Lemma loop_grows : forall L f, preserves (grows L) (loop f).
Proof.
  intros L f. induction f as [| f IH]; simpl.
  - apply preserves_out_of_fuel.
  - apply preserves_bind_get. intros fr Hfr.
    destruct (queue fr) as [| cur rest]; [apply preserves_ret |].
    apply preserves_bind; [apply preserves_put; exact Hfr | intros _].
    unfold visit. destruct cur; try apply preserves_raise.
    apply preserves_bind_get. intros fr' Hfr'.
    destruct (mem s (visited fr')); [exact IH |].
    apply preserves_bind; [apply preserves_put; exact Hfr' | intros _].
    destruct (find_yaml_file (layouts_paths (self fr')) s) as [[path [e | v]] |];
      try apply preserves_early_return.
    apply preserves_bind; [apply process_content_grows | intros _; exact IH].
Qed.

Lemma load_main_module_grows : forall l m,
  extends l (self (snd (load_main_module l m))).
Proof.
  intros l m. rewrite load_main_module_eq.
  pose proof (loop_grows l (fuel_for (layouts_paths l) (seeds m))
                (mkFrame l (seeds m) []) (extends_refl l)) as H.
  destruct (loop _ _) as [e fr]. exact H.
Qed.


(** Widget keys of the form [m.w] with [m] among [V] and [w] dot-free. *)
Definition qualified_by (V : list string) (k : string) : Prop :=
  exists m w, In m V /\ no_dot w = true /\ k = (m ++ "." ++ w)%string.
--
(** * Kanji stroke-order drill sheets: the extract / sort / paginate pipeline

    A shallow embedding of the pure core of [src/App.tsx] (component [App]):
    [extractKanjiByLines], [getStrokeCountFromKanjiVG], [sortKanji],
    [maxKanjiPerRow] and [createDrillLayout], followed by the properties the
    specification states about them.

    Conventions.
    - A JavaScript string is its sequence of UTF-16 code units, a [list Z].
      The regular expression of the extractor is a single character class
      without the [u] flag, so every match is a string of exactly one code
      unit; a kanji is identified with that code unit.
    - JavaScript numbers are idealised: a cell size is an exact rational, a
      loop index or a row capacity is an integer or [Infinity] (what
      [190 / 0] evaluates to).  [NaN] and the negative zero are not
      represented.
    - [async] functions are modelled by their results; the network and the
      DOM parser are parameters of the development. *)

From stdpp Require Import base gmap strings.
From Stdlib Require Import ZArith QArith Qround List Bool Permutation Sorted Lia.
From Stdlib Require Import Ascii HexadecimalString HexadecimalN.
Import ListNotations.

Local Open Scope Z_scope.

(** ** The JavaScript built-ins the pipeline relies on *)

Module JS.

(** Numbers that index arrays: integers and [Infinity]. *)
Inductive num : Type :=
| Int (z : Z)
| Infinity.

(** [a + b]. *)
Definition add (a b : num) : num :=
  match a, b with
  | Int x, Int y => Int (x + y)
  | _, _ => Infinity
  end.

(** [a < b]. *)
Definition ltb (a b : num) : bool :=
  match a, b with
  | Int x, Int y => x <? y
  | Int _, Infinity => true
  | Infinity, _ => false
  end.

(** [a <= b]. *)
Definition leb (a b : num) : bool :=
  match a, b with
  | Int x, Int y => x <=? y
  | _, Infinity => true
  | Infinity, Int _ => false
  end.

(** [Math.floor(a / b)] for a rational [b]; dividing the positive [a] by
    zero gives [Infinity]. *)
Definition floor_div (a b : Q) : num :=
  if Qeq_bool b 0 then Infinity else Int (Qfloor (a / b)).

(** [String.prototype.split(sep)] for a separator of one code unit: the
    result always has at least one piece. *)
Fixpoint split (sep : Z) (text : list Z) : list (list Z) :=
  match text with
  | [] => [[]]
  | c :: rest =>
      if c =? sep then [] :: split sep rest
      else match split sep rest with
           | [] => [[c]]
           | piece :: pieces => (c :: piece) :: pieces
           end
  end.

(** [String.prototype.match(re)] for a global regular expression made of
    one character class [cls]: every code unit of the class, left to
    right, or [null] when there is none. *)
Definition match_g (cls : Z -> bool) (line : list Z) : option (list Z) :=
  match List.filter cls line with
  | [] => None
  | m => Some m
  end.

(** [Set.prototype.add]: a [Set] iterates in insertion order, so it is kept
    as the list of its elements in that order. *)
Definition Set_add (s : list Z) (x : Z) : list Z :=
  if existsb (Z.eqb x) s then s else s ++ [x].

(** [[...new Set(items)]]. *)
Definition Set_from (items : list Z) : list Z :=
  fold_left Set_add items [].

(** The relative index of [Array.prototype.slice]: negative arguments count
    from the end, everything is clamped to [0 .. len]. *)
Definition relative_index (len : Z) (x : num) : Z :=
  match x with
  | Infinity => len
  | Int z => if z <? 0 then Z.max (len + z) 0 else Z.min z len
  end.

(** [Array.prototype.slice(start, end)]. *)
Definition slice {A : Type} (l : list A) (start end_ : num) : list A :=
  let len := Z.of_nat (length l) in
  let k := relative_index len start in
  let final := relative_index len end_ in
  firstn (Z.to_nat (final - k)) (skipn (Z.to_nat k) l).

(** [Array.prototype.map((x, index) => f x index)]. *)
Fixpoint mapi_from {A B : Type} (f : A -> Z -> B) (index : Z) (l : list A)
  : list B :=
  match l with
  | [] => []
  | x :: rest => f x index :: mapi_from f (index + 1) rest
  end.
---
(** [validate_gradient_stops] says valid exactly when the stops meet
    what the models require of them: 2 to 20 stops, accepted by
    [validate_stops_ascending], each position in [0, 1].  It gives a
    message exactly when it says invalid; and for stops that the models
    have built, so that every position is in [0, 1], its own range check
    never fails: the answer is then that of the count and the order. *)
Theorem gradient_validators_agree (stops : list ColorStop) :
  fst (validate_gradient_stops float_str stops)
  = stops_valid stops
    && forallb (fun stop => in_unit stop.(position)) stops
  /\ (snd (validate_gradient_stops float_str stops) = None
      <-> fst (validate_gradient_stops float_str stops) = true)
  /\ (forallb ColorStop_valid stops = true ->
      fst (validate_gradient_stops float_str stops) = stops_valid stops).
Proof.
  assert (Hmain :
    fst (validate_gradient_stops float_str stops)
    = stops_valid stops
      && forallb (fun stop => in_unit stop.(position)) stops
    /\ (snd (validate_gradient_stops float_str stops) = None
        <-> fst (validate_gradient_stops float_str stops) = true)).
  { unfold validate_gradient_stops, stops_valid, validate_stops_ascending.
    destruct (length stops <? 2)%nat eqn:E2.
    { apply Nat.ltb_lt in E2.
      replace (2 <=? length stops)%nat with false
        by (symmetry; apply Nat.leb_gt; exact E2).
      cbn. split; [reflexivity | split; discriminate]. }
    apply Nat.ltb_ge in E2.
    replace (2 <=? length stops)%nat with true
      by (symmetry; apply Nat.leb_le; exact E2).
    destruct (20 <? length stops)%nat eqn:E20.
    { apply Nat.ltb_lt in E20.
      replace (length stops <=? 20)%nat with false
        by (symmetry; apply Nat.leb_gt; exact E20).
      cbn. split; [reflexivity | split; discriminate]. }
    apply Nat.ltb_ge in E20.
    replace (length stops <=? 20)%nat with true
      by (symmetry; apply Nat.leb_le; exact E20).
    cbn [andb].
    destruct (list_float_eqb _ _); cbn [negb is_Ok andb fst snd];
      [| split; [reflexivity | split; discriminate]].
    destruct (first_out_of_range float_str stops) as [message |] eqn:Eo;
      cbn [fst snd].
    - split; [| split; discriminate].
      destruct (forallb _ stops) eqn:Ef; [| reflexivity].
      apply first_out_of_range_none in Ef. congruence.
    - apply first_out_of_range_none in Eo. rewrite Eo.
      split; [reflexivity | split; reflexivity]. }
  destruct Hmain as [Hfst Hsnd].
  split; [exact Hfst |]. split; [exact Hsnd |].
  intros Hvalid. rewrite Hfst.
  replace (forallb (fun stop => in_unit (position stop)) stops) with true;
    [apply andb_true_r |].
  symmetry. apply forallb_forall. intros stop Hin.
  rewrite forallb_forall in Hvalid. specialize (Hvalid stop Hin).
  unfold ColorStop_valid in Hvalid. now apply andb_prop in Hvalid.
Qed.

About this task. Give back exactly the lines above, from the line containing "Lemma loop_grows : forall" through the line containing "try apply preserves_early_return.", with both end lines and nothing more.

Answer.
Lemma loop_grows : forall L f, preserves (grows L) (loop f).
Proof.
  intros L f. induction f as [| f IH]; simpl.
  - apply preserves_out_of_fuel.
  - apply preserves_bind_get. intros fr Hfr.
    destruct (queue fr) as [| cur rest]; [apply preserves_ret |].
    apply preserves_bind; [apply preserves_put; exact Hfr | intros _].
    unfold visit. destruct cur; try apply preserves_raise.
    apply preserves_bind_get. intros fr' Hfr'.
    destruct (mem s (visited fr')); [exact IH |].
    apply preserves_bind; [apply preserves_put; exact Hfr' | intros _].
    destruct (find_yaml_file (layouts_paths (self fr')) s) as [[path [e | v]] |];
      try apply preserves_early_return.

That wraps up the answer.